Processing queries and display of results:

  • Queries and Results:
    -  Search engines break down the query, and return results based on rank
    Page-ranking engines, eg. UTAS search engine:
    -  Results based on presence of search words in 'important' parts of a page
    -  You control the important page parts in your site
  • Site-ranking engines, eg. Google:
    -
      Results based on presence of 'important' words in 'important' sites with lots of inbound links:
  • Or Money:
    -  You can always pay for better placement, eg. Google, Yahoo

Some Ways to Get Excluded From Most Search Engines, just some of the ways:

Google punishes for most of these, particularly:

  • Anchor SPAM (using the same few words in lots of inbound links)
  • Too many trivial changes to content
  • Certain parameters in dynamic URLs eg. &id=

Some sites may not be excluded but filtered by 'safe' options eg.
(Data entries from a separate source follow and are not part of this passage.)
(** ** The padded final block *)

Lemma zero_fill_from :
  forall (turns : nat) (i : nat) (c : list byte),
    length c = 16%nat -> (i <= 16)%nat -> (16 - i <= turns)%nat ->
    zero_fill turns c (Z.of_nat i) = firstn i c ++ repeat x00 (16 - i).
Proof.
  induction turns as [|turns IH]; intros i c Hc Hi Ht.
  - cbn [zero_fill]. replace i with 16%nat in * by lia.
    cbn [Nat.sub repeat]. rewrite app_nil_r.
    rewrite <- Hc. now rewrite firstn_all.
  - cbn [zero_fill]. unfold TagSize.
    destruct (Z.of_nat i <? 16) eqn:E.
    + apply Z.ltb_lt in E.
      replace (Z.of_nat i + 1) with (Z.of_nat (S i)) by lia.
      assert (Hset : set_at c (Z.of_nat i) x00 = firstn i c ++ x00 :: skipn (S i) c).
      { unfold set_at. now rewrite Nat2Z.id. }
      assert (Li : length (firstn i c) = i) by (rewrite length_firstn; lia).
      rewrite IH.
      * rewrite Hset, firstn_app, Li.
        replace (S i - i)%nat with 1%nat by lia.
        rewrite firstn_all2 by lia. cbn [firstn].
        replace (16 - i)%nat with (S (16 - S i)) by lia.
        cbn [repeat]. now rewrite <- app_assoc.
      * rewrite Hset, length_app, Li. cbn [length].
        rewrite length_skipn. lia.
      * lia.
      * lia.
    + apply Z.ltb_ge in E. replace i with 16%nat in * by lia.
      cbn [Nat.sub repeat]. rewrite app_nil_r.
      rewrite <- Hc. now rewrite firstn_all.
Qed.

Lemma length_padded (p : polyHash) : well_formed p -> length (padded p) = 16%nat.
Proof.
  intros [Hb Ho]. unfold padded.
  rewrite length_app, length_firstn. cbn [length]. rewrite repeat_length. lia.
Qed.

Lemma Sum_on_copy_value (p : polyHash) :
  well_formed p -> fst (Sum_on_copy p) = Ok (finish (final_h p) (pad p)).
Proof.
  intros Hwf. pose proof Hwf as [Hb Ho].
  unfold Sum_on_copy, final_h. rewrite bind_receiver.
  destruct (0 <? off p) eqn:E.
  - apply Z.ltb_lt in E.
    replace (off p <? len (buf p)) with true
      by (symmetry; apply Z.ltb_lt; unfold len; lia).
    rewrite !bind_assoc.
    erewrite bind_ok by reflexivity.
    rewrite !bind_assoc.
    erewrite bind_ok by reflexivity.
    rewrite bind_assoc, bind_receiver.
    cbn [with_buf buf off h r pad].
    assert (P : zero_fill (Z.to_nat TagSize) (set_at (buf p) (off p) x01) (off p + 1)
                = padded p).
    { replace (off p + 1) with (Z.of_nat (S (Z.to_nat (off p)))) by lia.
      assert (Lf : length (firstn (Z.to_nat (off p)) (buf p)) = Z.to_nat (off p))
        by (rewrite length_firstn; lia).
      rewrite zero_fill_from.
      - unfold set_at, padded. rewrite firstn_app, Lf.
        replace (S (Z.to_nat (off p)) - Z.to_nat (off p))%nat with 1%nat by lia.
        rewrite firstn_all2 by lia. cbn [firstn].
        rewrite <- app_assoc. cbn [app].
        replace (16 - S (Z.to_nat (off p)))%nat with (15 - Z.to_nat (off p))%nat
          by lia.
        reflexivity.
      - unfold set_at. rewrite length_app, Lf. cbn [length].
        rewrite length_skipn. lia.
      - lia.
      - unfold TagSize. lia. }
    rewrite P.
    erewrite bind_ok
      by (apply (absorb_blocks _ 1); apply length_padded; exact Hwf).
    rewrite bind_receiver. reflexivity.
  - erewrite bind_ok by reflexivity. rewrite bind_receiver. reflexivity.
Qed.

Lemma Sum_value (b : slice) (p : polyHash) :
  well_formed p ->
  Sum b p = (Ok (elems b ++ finish (final_h p) (pad p)), p).
Proof.
  intros Hwf. unfold Sum.
  pose proof (Sum_on_copy_value p Hwf) as H.
  destruct (Sum_on_copy p) as [[mac|why] p0]; cbn [fst] in H.
  - now inversion H.
  - discriminate.
Qed.

(** ** What an engine has consumed *)

Lemma whole_app (a b : list byte) (n : nat) :
  length a = (16 * n)%nat -> whole (a ++ b) = (n + whole b)%nat.
Proof.
  intros H. unfold whole. rewrite length_app, H.
  rewrite (Nat.mul_comm 16 n), Nat.div_add_l by lia. reflexivity.
Qed.

Lemma tail_app (a b : list byte) (n : nat) :
  length a = (16 * n)%nat -> tail (a ++ b) = tail b.
Proof.
  intros H. unfold tail. rewrite (whole_app a b n H).
  rewrite skipn_app.
  rewrite skipn_all2 by lia.
  replace (16 * (n + whole b) - length a)%nat with (16 * whole b)%nat by lia.
  reflexivity.
Qed.

Lemma whole_tail (m : list byte) : firstn (16 * whole m) m ++ tail m = m.
Proof. apply firstn_skipn. Qed.

Lemma length_whole (m : list byte) :
  length (firstn (16 * whole m) m) = (16 * whole m)%nat.
Proof. rewrite length_firstn. pose proof (whole_le m). lia. Qed.

Lemma absorbed_app (k : multiplier) (a b : list byte) (n : nat) (x : limbs) :
  length a = (16 * n)%nat ->
  absorbed k (a ++ b) x = absorbed k b (fold_blocks n a 0 msgBlock k x).
Proof.
  intros H. unfold absorbed. rewrite (whole_app a b n H).
  rewrite fold_blocks_add.
  rewrite (fold_blocks_app_l msgBlock k a b n 0) by lia.
  cbn [Nat.add]. rewrite <- H.
  rewrite <- (Nat.add_0_r (length a)). apply fold_blocks_app_r.
Qed.

Lemma holds_well_formed (key m : list byte) (p : polyHash) :
  holds key m p -> well_formed p.
Proof.
  intros (_ & _ & Hb & _ & Ho & _). pose proof (length_tail_lt m).
  split; [assumption | unfold len in Ho; lia].
Qed.

Lemma holds_fresh (key : list byte) : holds key [] (fresh key).
Proof. repeat split. Qed.

Lemma holds_buffered (key m c : list byte) (p : polyHash) (n : nat) :
  length m = (16 * n)%nat ->
  r p = fst (initialize key) -> pad p = snd (initialize key) ->
  length (buf p) = 16%nat ->
  h p = fold_blocks n m 0 msgBlock (prepare (r p)) zero_limbs ->
  holds key (m ++ c) (buffered p c).
Proof.
  intros Hm Hr Hp Hb Hh. pose proof (length_tail_lt c) as Ht.
  unfold holds, buffered. cbn [h r pad buf off].
  rewrite (tail_app m c n Hm), (absorbed_app _ m c n _ Hm), <- Hh.
  repeat split; try assumption.
  - rewrite length_app, length_skipn. lia.
  - rewrite firstn_app, Nat.sub_diag, firstn_all. cbn [firstn].
    apply app_nil_r.
Qed.

Lemma holds_Write (key m : list byte) (msg : slice) (p p' : polyHash)
    (v : Z * option error) :
  holds key m p -> Write msg p = (Ok v, p') ->
  holds key (m ++ elems msg) p'.
Proof.
  intros H HW. pose proof (holds_well_formed _ _ _ H) as Hwf.
  destruct H as (Hr & Hp & Hb & Hh & Ho & Hpre).
  pose proof (length_tail m) as Lt. pose proof (whole_le m) as Lw.
  destruct (Z.eq_dec (off p) 0) as [E|E].
  - rewrite Write_from_empty in HW by assumption.
    assert (Hp' : p' = buffered p (elems msg)) by congruence.
    subst p'. clear HW.
    apply (holds_buffered key m (elems msg) p (whole m)); try assumption.
    rewrite E in Ho. unfold len in Ho.
    pose proof (Nat.div_mod_eq (length m) 16). unfold whole. lia.
  - destruct Hwf as [_ Hoff].
    destruct (Z_lt_le_dec (slen msg) (16 - off p)) as [L|L].
    + rewrite Write_short in HW by (try split; try assumption; lia).
      discriminate.
    + rewrite Write_from_partial in HW by (try split; try assumption; lia).
      assert (Hp' : p' = buffered (completed p (elems msg))
                           (skipn (Z.to_nat (16 - off p)) (elems msg)))
        by congruence.
      subst p'. clear HW.
      set (c := elems msg) in *.
      assert (Lo : Z.to_nat (off p) = length (tail m)) by (unfold len in Ho; lia).
      assert (Lc : (16 - length (tail m) <= length c)%nat)
        by (unfold slen, len in L; fold c in L; lia).
      set (blk := tail m ++ firstn (16 - length (tail m)) c).
      assert (Lblk : length blk = 16%nat).
      { unfold blk. rewrite length_app, length_firstn. lia. }
      assert (Hcompleted :
                completed p c
                = PolyHash (fold_limbs (prepare (r p)) (h p) (decode_at blk 0 msgBlock))
                           (r p) (pad p) blk 0).
      { unfold completed. rewrite Lo, Hpre. reflexivity. }
      rewrite Hcompleted.
      replace (Z.to_nat (16 - off p)) with (16 - length (tail m))%nat by lia.
      assert (Split : m ++ c
                      = (firstn (16 * whole m) m ++ blk)
                        ++ skipn (16 - length (tail m)) c).
      { unfold blk. rewrite <- !app_assoc, (app_assoc _ (tail m)), whole_tail.
        now rewrite firstn_skipn. }
      rewrite Split.
      apply (holds_buffered key _ _ _ (whole m + 1)); cbn [h r pad buf];
        try assumption.
      * rewrite length_app, length_whole, Lblk. lia.
      * rewrite fold_blocks_add. cbn [fold_blocks Nat.add].
        rewrite fold_blocks_app_l by (rewrite length_whole; lia).
        replace (decode_at (firstn (16 * whole m) m ++ blk) (16 * whole m) msgBlock)
          with (decode_at blk 0 msgBlock).
        2:{ rewrite <- (decode_at_app_r (firstn (16 * whole m) m) blk 0).
            now rewrite length_whole, Nat.add_0_r. }
        rewrite Hh. unfold absorbed.
        rewrite <- (fold_blocks_app_l msgBlock (prepare (r p))
                      (firstn (16 * whole m) m) (tail m) (whole m) 0)
          by (rewrite length_whole; lia).
        now rewrite whole_tail.
Qed.

Lemma holds_Sum (key m : list byte) (b : slice) (p : polyHash) :
  holds key m p -> Sum b p = (Ok (elems b ++ mac key m), p).
Proof.
  intros H. rewrite Sum_value by (eapply holds_well_formed; exact H).
  destruct H as (Hr & Hp & Hb & Hh & Ho & Hpre).
  unfold mac, final_h, padded.
  rewrite Ho, Hh, Hr, Hp.
  replace (Z.to_nat (len (tail m))) with (length (tail m)) by (unfold len; lia).
  now rewrite Hpre.
Qed.

Lemma holds_Writes (key : list byte) (chunks : list slice) :
  forall (m : list byte) (p p' : polyHash),
    holds key m p -> Writes chunks p = (Ok tt, p') ->
    holds key (m ++ concat (map elems chunks)) p'.
Proof.
  induction chunks as [|c chunks IH]; intros m p p' H HW; cbn [Writes] in HW.
  - inversion HW; subst p'. cbn [map concat]. now rewrite app_nil_r.
  - unfold bind in HW.
    destruct (Write c p) as [[v|why] p1] eqn:E; [|discriminate].
    cbn [map concat]. rewrite app_assoc.
    eapply IH; [|exact HW]. eapply holds_Write; eassumption.
Qed.

Lemma New_inl (key : list byte) (p : polyHash) :
  New key = inl p -> len key = 32 /\ p = fresh key.
Proof.
  intros H. destruct (Z.eq_dec (len key) 32) as [E|E].
  - rewrite New_32 in H by exact E. split; [exact E | congruence].
  - rewrite New_not_32 in H by exact E. discriminate.
Qed.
SafeSearch in Google filters adult content

Write Searchable HTML:

  • Write a unique page title relevant to the page contents – MOST IMPORTANT
  • Add some metadata, particularly description, keywords
  • Use structural elements properly eg.:
    -  Headings, H1, H2
  • Use plain text links, not URLs
  • Put keyword-rich text near the top of the page
    -  Use the inverted pyramid writing style, starting with the conclusion
  • Add keyword rich alt text to images (if about the content and accessible)
  • Prune your pages to remove irrelevant content – moves important content closer to the top of the page!

Write Searchable Documents:

  • Fill out the document 'properties' – this text will be displayed in search results
  • Use structural elements properly in Word, PDF eg.:
    -  Headings
    -  Table of Contents
  • Split large documents into sections:
    -  Get more content indexed
    -  Documents will load faster
  • Provide alt text for images:
    -  Adds more 'indexable' text to your page
    -  If done well is good for accessibility to people with disabilities

How to Test the Searchability of your Documents:

Using the UTAS search engine:

  • Search using 'common language' terms (what do your clients call what you do?)
  • See where your document is ranked in results
  • Examine higher ranking documents, looking for your search term in the important page parts
  • Change your documents and wait for the documents to be reindexed
  • You can also make a site-specific search with the UTAS search engine

No user support from Google:

  • Wait 4-8 weeks for the Google collection to be refreshed